ISSUE 34/ Marzo 2023

Ned Ludd

La revolución imaginaria; la muerte real

Diseño e imaginación en la Europa del siglo XVII

por Oscar Carballo

El campo estético es un dominio de la filosofía: tanto lo bello eterno como la percepción negativa son consideraciones comunes a un discurso que precede al campo artístico: el diseño es un artificio que contempla una necesidad. ¿Cuál será el grado estético posible para producir una herramienta social basada en el aprendizaje moral; y más aún, en el castigo?

Creditos: Téxtos, Diseño e Ilustración Oscar Carballo / Buenos Aires 2023

A fines del siglo XVII la educación impuesta por la iglesia de los papas controlaba sin descanso los aprendizajes civiles: la fe pública, la sumisión feudal, la superstición, el orden político alrededor de la nobleza. A comienzos del siglo XVIII, la burguesía europea considera una revisión: participar del poder. A diferencia de los reinos absolutistas franceses la monarquía británica mediante un parlamento eficiente y vigoroso, se muestra dispuesta a discutir su realidad en consensos más amplios: el reino debe aceptar las instituciones –al fin prestar atención a la participación ciudadana– y articular con ellas políticas de estado. En ese marco y empujados por los pensadores de la Ilustración, Europa occidental se encamina hacia la primera revolución industrial, –el siglo de las Luces– a la par que se multiplican los desahuciados.

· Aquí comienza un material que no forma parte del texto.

Lemma match_none es mn m :
  reports es -> (forall e, e ∈ es -> em e = false \/ (mn <> -1 /\ mn < e_num e)) ->
  match_elements ematch es mn m None = Done (m, None).
Proof.
  induction es as [|e es IH]; intros Hr H; [done|]. cbn.
  destruct (negb (mn =? -1) && (mn <? e_num e)) eqn:E; [done|].
  destruct (H e) as [He|?]; [left| |lia]. rewrite (Hr e), He by left. cbn [obind].
  apply IH; intros e' He'; [apply Hr|apply H]; by right.
Qed.

Lemma match_element es1 e es2 mn m :
  reports (es1 ++ e :: es2) -> em e = true -> (mn = -1 \/ e_num e < mn) ->
  (forall e', e' ∈ es1 -> em e' = false /\ e_num e' < e_num e) ->
  match_elements ematch (es1 ++ e :: es2) mn m None = Done (if negative e then - e_num e else e_num e, Some e).
Proof.
  intros Hr He Hmn. induction es1 as [|e1 es1 IH]; intros H; cbn.
  - assert (E : negb (mn =? -1) && (mn <? e_num e) = false) by lia. rewrite E, (Hr e), He by left. cbn.
    assert (E' : (mn =? -1) || (e_num e <? mn) = true) by lia. by rewrite E'.
  - destruct (H e1) as [He1 Hlt]; [left|]. assert (E : negb (mn =? -1) && (mn <? e_num e1) = false) by lia.
    rewrite E, (Hr e1), He1 by left. cbn [obind]. apply IH; intros e' He'; [apply Hr|apply H]; by right.
Qed.

Lemma match_winner p es v :
  table_ok tab t -> host p -> ISC_IS6 (family p) = is6 -> pbits p = q ->
  winner es v -> reports es -> (forall e, e ∈ es -> 1 <= e_num e) ->
  exists m el, (let* (match_num, m) := match_table tab p in match_elements ematch es match_num m None) = Done (m, el)
    /\ agrees v m.
Proof.
  intros T Hp H6 Hq Hw Hr Hpos. pose proof (match_table_spec tab t p T Hp) as H. rewrite H6, Hq in H.
  destruct H as [(key & num & data & Hslot & Hpre & -> & Hmin)|[-> Hno]].
  - pose proof (to_num _ _ T _ _ _ _ Hslot) as [Hnum Hdata]. destruct Hw as [Hno _|key' num' pos [Hs' Hp'] Hbest Hes|es1 e es2 -> He He1 Hbest].
    + by destruct (Hno num data key).
    + assert (key = key' /\ num = num' /\ data = pointer pos) as (-> & -> & ->).
      { destruct (Hbest num data key) as [->|Hlt]; [done| |specialize (Hmin _ _ _ Hs' Hp'); lia].
        split; [done|]. by eapply slot_fun. }
      exists (if pos then num' else - num'), None. split; [|destruct pos; cbn; lia].
      rewrite pointer_value. cbn [obind].
      apply match_none; [done|]. intros e He. destruct (em e) eqn:Ee; [right|by left]. split; [lia|by apply Hes].
    + destruct Hdata as [b ->]. assert (Hlt : e_num e < num) by (by apply (Hbest num (pointer b) key)).
      assert (He0 : 1 <= e_num e) by (apply Hpos; apply elem_of_app; right; left).
      rewrite pointer_value. cbn [obind]. exists (if negative e then - e_num e else e_num e), (Some e).
      split; [|destruct (negative e); cbn; lia]. apply match_element; auto.
  - cbn [obind]. destruct Hw as [_ Hes|key' num' pos [Hs' Hp'] _ _|es1 e es2 -> He He1 Hbest].
    + exists 0, None. split; [|done]. apply match_none; [done|]. intros e He. left. by apply Hes.
    + by destruct (Hno _ _ _ Hs' Hp').
    + assert (He0 : 1 <= e_num e) by (apply Hpos; apply elem_of_app; right; left).
      exists (if negative e then - e_num e else e_num e), (Some e).
      split; [|destruct (negative e); cbn; lia]. apply match_element; auto.
Qed.
End Loop.
End Winner.

Definition or_else (v : option bool) (b : bool) (w : bool) : option bool :=
  match v with Some v => Some v | None => if b then Some w else None end.

Lemma winner_add_prefix is6 q em tab tab' t t' es v addr blen pos :
  table_ok tab t -> added_prefix tab tab' t t' addr blen pos ->
  (forall e, e ∈ es -> e_num e <= num_added_node tab) ->
  winner is6 q em t es v ->
  winner is6 q em t' es (or_else v (prefix_applies is6 q (mkPrule addr blen pos)) pos).
Proof.
  intros T [_ _ Hs] He Hw. unfold matching in Hw.
  assert (Hnew : forall num data key, matching is6 q t' num data key ->
            matching is6 q t num data key \/ (num_added_node tab < num
              /\ key = rule_bits addr blen /\ data = pointer pos /\ prefix_applies is6 q (mkPrule addr blen pos) = true)).
  { intros num data key [[?|(Hc & -> & -> & -> & Hn)]%Hs Hpre]; [by left|right]. split_and!; [lia|done..|].
    unfold prefix_applies. cbn. rewrite Hc. by apply bool_decide_eq_true. }
  assert (Hold : forall num data key, matching is6 q t num data key -> num <= num_added_node tab).
  { intros num data key [H _]. apply (to_num _ _ T) in H. lia. }
  destruct Hw as [Hno Hes|key num b Hm Hbest Hes|es1 e es2 -> He1 Hes Hbest]; cbn [or_else].
  - destruct (prefix_applies is6 q _) eqn:Ea.
    + unfold prefix_applies in Ea. cbn in Ea. apply andb_true_iff in Ea as [Hc Hpre%bool_decide_eq_true].
      eapply (winner_prefix _ _ _ _ _ (rule_bits addr blen) (num_added_node tab + 1)).
      * split; [|done]. apply Hs. right. split_and!; try done. intros n d Hslot. by eapply Hno.
      * intros num' data' key' [[]%Hno|(_ & -> & _)]%Hnew. by left.
      * intros e Hin Hem. by rewrite (Hes e Hin) in Hem.
    + apply winner_none; [|done]. intros num data key [[]%Hno|(_ & _ & _ & ?)]%Hnew. congruence.
  - pose proof (Hold _ _ _ Hm) as Hle. eapply winner_prefix; [|..|done].
    + destruct Hm as [Hm ?]. split; [apply Hs; by left|done].
    + intros num' data' key' [?%Hbest|(? & _)]%Hnew; [done|]. right. lia.
  - apply (winner_element _ _ _ _ _ es1 e es2); try done.
    intros num data key [?%Hbest|(? & _)]%Hnew; [done|].
    specialize (He e). assert (e ∈ es1 ++ e :: es2) by (apply elem_of_app; right; left). set_solver by lia.
Qed.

Aunque sus destellos comienzan a fines del siglo XVI, para 1760 las tecnologías, –desde la navegación hasta las finanzas entendidas como ciencia–, pueblan de máquinas y herramientas todos los ámbitos productivos; muchas de gran sofisticación. La transformación económica y social es elocuente: la participación ciudadana se acrecienta y las poblaciones desbordan. En este marco la burguesía se adueña de los medios de producción. El propósito corrige el discurso de una economía que se resiente: es necesario acelerar los tiempos de producción y articular eficazmente los ciclos incompletos del comercio y enmendar la lenta distribución productiva fruto de la manualidad.

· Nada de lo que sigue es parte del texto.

(** The second critical section of [isc__task_setprivilege]. *)
Definition setprivilege_queue (t : nat) (priv : bool) (m : isc__taskmgr) : outcome isc__taskmgr :=
  if priv && linked t (ready_tasks m) then
    let* p := enqueue (ready_priority_tasks m) t in Done (set_ready (ready_tasks m) p m)
  else if negb priv && linked t (ready_priority_tasks m) then
    let* p := dequeue (ready_priority_tasks m) t in Done (set_ready (ready_tasks m) p m)
  else Done m.

(** ** A worker in [dispatch]: the part under the task lock *)

(** How the section ends: with the lock released for the action of an event, or
    after the loop with the task idle, put back among the ready ones, or done. *)
Inductive verdict : Type :=
| V_action (dispatch_count : Z)
| V_idle
| V_requeue
| V_finished.

(** The body of the loop after the event: the shutdown of a task nobody refers to,
    and the tests that end the loop. *)
Definition dispatch_tests (T : isc__task) (dispatch_count : Z) : outcome (isc__task * option verdict) :=
  let* T :=
    (if (references T =? 0) && EMPTY (events T) && negb (TASK_SHUTTINGDOWN T)
     then let* (T', was_idle) := task_shutdown T in
          REQUIRE negb was_idle ;; Done T'
     else Done T) in
  if EMPTY (events T) then
    if (references T =? 0) && TASK_SHUTTINGDOWN T
    then Done (set_state task_state_done T, Some V_finished)
    else Done (set_state task_state_idle T, Some V_idle)
  else if quantum T <=? dispatch_count
  then Done (set_state task_state_ready T, Some V_requeue)
  else Done (T, None).

(** The task, the events taken off its queue, and how the section ended. *)
Definition dispatched : Type := isc__task * list isc_event * verdict.

Definition dispatch_after (again : isc__task -> Z -> outcome dispatched)
    (T : isc__task) (dispatch_count : Z) : outcome dispatched :=
  let* (T', v) := dispatch_tests T dispatch_count in
  match v with
  | Some v => Done (T', [], v)
  | None => again T' dispatch_count
  end.

(** The loop from its top; an event without an action is taken off the queue and
    the loop goes on. *)
Fixpoint dispatch_events (fuel : nat) (T : isc__task) (dispatch_count : Z) : outcome dispatched :=
  match fuel with
  | O => NoFuel
  | S fuel' =>
      match events T with
      | [] => dispatch_after (dispatch_events fuel') T dispatch_count
      | e :: q =>
          if ev_action e then Done (set_events q T, [e], V_action dispatch_count)
          else
            let* (T', l, v) :=
              dispatch_after (dispatch_events fuel') (set_events q T) (u32 (dispatch_count + 1)) in
            Done (T', e :: l, v)
      end
  end.

Definition dispatch_fuel (T : isc__task) : nat :=
  S (S (length (events T) + length (on_shutdown T))).

(** From taking the task lock for the first time to the first release of it. *)
Definition dispatch_start (time : Z) (T : isc__task) : outcome dispatched :=
  REQUIRE in_state task_state_ready T ;;
  let T := set_now time (set_state task_state_running T) in
  dispatch_events (dispatch_fuel T) T 0.

(** From the return of an action to the next release of the task lock. *)
Definition dispatch_return (T : isc__task) (dispatch_count : Z) : outcome dispatched :=
  dispatch_after (dispatch_events (dispatch_fuel T)) T (u32 (dispatch_count + 1)).

(** ** The whole system *)

(** Where a worker is.  [dispatch_count] is a local variable of [dispatch];
    [exclusive] tells whether the action holds exclusive access. *)
Inductive worker_pc : Type :=
| W_start                                         (* at while (!FINISHED(manager)) *)
| W_wait                                          (* asleep on work_available *)
| W_wake                                          (* woken, taking the manager lock *)
| W_popped (t : nat)                              (* before LOCK(&task->lock) *)
| W_action (t : nat) (dispatch_count : Z) (exclusive : bool)
| W_exclwait (t : nat) (dispatch_count : Z)       (* asleep on exclusive_granted *)
| W_exclwake (t : nat) (dispatch_count : Z)
| W_finished (t : nat)                            (* in task_finished *)
| W_free (t : nat)                                (* in task_finished, after UNLOCK *)
| W_end (requeue : option nat)                    (* before LOCK(&manager->lock) *)
| W_exit.

#[export] Instance worker_pc_eq_dec : EqDecision worker_pc.
Proof. solve_decision. Defined.

(** [calls] are the calls of [task_ready] in progress, with [has_privilege] once it
    has been read; [pausing] and [resumed] are the callers of [isc__taskmgr_pause]
    that sleep on [paused], and that woke up; [freed] is set by [manager_free]. *)
Record system : Type := mkSystem {
  store : gmap nat isc__task;
  manager : isc__taskmgr;
  calls : list (nat * option bool);
  workers : list worker_pc;
  pausing : list nat;
  resumed : list nat;
  freed : bool
}.

Definition set_store (s : gmap nat isc__task) (st : system) : system :=
  mkSystem s (manager st) (calls st) (workers st) (pausing st) (resumed st) (freed st).
Definition set_manager (m : isc__taskmgr) (st : system) : system :=
  mkSystem (store st) m (calls st) (workers st) (pausing st) (resumed st) (freed st).
Definition set_calls (l : list (nat * option bool)) (st : system) : system :=
  mkSystem (store st) (manager st) l (workers st) (pausing st) (resumed st) (freed st).
Definition set_workers (l : list worker_pc) (st : system) : system :=
  mkSystem (store st) (manager st) (calls st) l (pausing st) (resumed st) (freed st).
Definition set_pausers (l k : list nat) (st : system) : system :=
  mkSystem (store st) (manager st) (calls st) (workers st) l k (freed st).
Definition set_freed (b : bool) (st : system) : system :=
  mkSystem (store st) (manager st) (calls st) (workers st) (pausing st) (resumed st) b.

Definition goto (w : nat) (pc : worker_pc) (st : system) : system :=
  set_workers (<[w := pc]> (workers st)) st.

(** The record of a task; a freed one may not be used. *)
Definition get (st : system) (t : nat) : outcome isc__task :=
  match store st !! t with Some T => Done T | None => Undef end.

Definition put (t : nat) (T : isc__task) (st : system) : system :=
  set_store (<[t := T]> (store st)) st.

(** *** Condition variables *)

Definition wake (pc : worker_pc) : worker_pc := match pc with W_wait => W_wake | _ => pc end.

(** [BROADCAST(&manager->work_available)] *)
Definition broadcast (ws : list worker_pc) : list worker_pc := map wake ws.

Fixpoint signal_first (ws : list worker_pc) : list worker_pc :=
  match ws with
  | [] => []
  | W_wait :: ws' => W_wake :: ws'
  | pc :: ws' => pc :: signal_first ws'
  end.

(** [SIGNAL(&manager->work_available)]: the worker [who] when it sleeps, another
    sleeping one otherwise. *)
Definition signal (who : nat) (ws : list worker_pc) : list worker_pc :=
  match ws !! who with
  | Some W_wait => <[who := W_wake]> ws
  | _ => signal_first ws
  end.

(** [SIGNAL(&manager->exclusive_granted)] *)
Fixpoint signal_exclusive (ws : list worker_pc) : list worker_pc :=
  match ws with
  | [] => []
  | W_exclwait t n :: ws' => W_exclwake t n :: ws'
  | pc :: ws' => pc :: signal_exclusive ws'
  end.

(** [SIGNAL(&manager->paused)] *)
Definition signal_paused (st : system) : system :=
  match pausing st with
  | [] => st
  | p :: l => set_pausers l (resumed st ++ [p]) st
  end.

(** *** A worker in [dispatch]: the parts under the manager lock *)

(** The test at the end of the loop: privileged mode is left when nothing runs and
    no privileged task is ready. *)
Definition drop_privilege (st : system) : system :=
  let m := manager st in
  if (tasks_running m =? 0) && empty_readyq m then
    let m' := set_mode isc_taskmgrmode_normal m in
    set_workers (if empty_readyq m' then workers st else broadcast (workers st)) (set_manager m' st)
  else st.

(** From the inner [while] on: sleep, or take a task. *)
Definition dispatch_inner (w : nat) (st : system) : outcome system :=
  let m := manager st in
  if (empty_readyq m || pause_requested m || exclusive_requested m) && negb (FINISHED m)
  then Done (goto w W_wait st)
  else
    let* (m', popped) := pop_readyq m in
    match popped with
    | Some t =>
        let* _ := get st t in
        Done (goto w (W_popped t) (set_manager (set_running (u32 (tasks_running m' + 1)) m') st))
    | None =>
        let st' := drop_privilege st in
        Done (goto w (if FINISHED (manager st') then W_exit else W_start) st')
    end.

Definition dispatch_outer (w : nat) (st : system) : outcome system :=
  if FINISHED (manager st) then Done (goto w W_exit st) else dispatch_inner w st.

(** After a task: the worker no longer runs it, wakes who waits for that, and puts
    the task back on the queue when its quantum expired. *)
Definition dispatch_end (requeue : option nat) (st : system) : outcome system :=
  let m := set_running (u32 (tasks_running (manager st) - 1)) (manager st) in
  let st := set_manager m st in
  let st :=
    if exclusive_requested m && (tasks_running m =? 1)
    then set_workers (signal_exclusive (workers st)) st
    else if pause_requested m && (tasks_running m =? 0) then signal_paused st
    else st in
  match requeue with
  | None => Done st
  | Some t =>
      let* T := get st t in
      let* m' := push_readyq t T (manager st) in
      Done (set_manager m' st)
  end.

Diseñador, arquitecto y teórico, Giovanni Piranesi nace en Venecia en 1720 en una sociedad sin poderes públicos: un artista es parte de la maquinaria Real. Investigador por tanto, funda con sus grabados una memoria arqueológica; la del pasado grecolatino. Su obra considera al espacio como recuerdo imaginado. Parece fuera de tiempo. El reino de las tres Venecias es su lugar en el mundo. En ese entorno diseña con cierta autonomía una obra múltiple cuya razón se dirige a las costumbres burguesas de la época; el mercado del recuerdo: objetos suntuosos, orfebrería y muebles que vende junto a sus grabados; espléndidas imágenes que funcionan como souvenirs –l’esprit des expériences passées–. Este oficio aprendido de sus antecesores– recupera la forma de lo ya visto para encerrarlo en una postal. Como es veneciano, al igual que Canaletto, (1697–1768) ambos tienen a un palmo de su mano la obra completa de otros arquitectos –como Andrea Palladio–, quién les concede la posibilidad de entender el clasicismo recorriendo los pormenores de la arquitectura palaciega, sus interiores secretos y al respecto del paisaje, los diversos puntos de vista fruto de la estructura de la ciudad y sus canales.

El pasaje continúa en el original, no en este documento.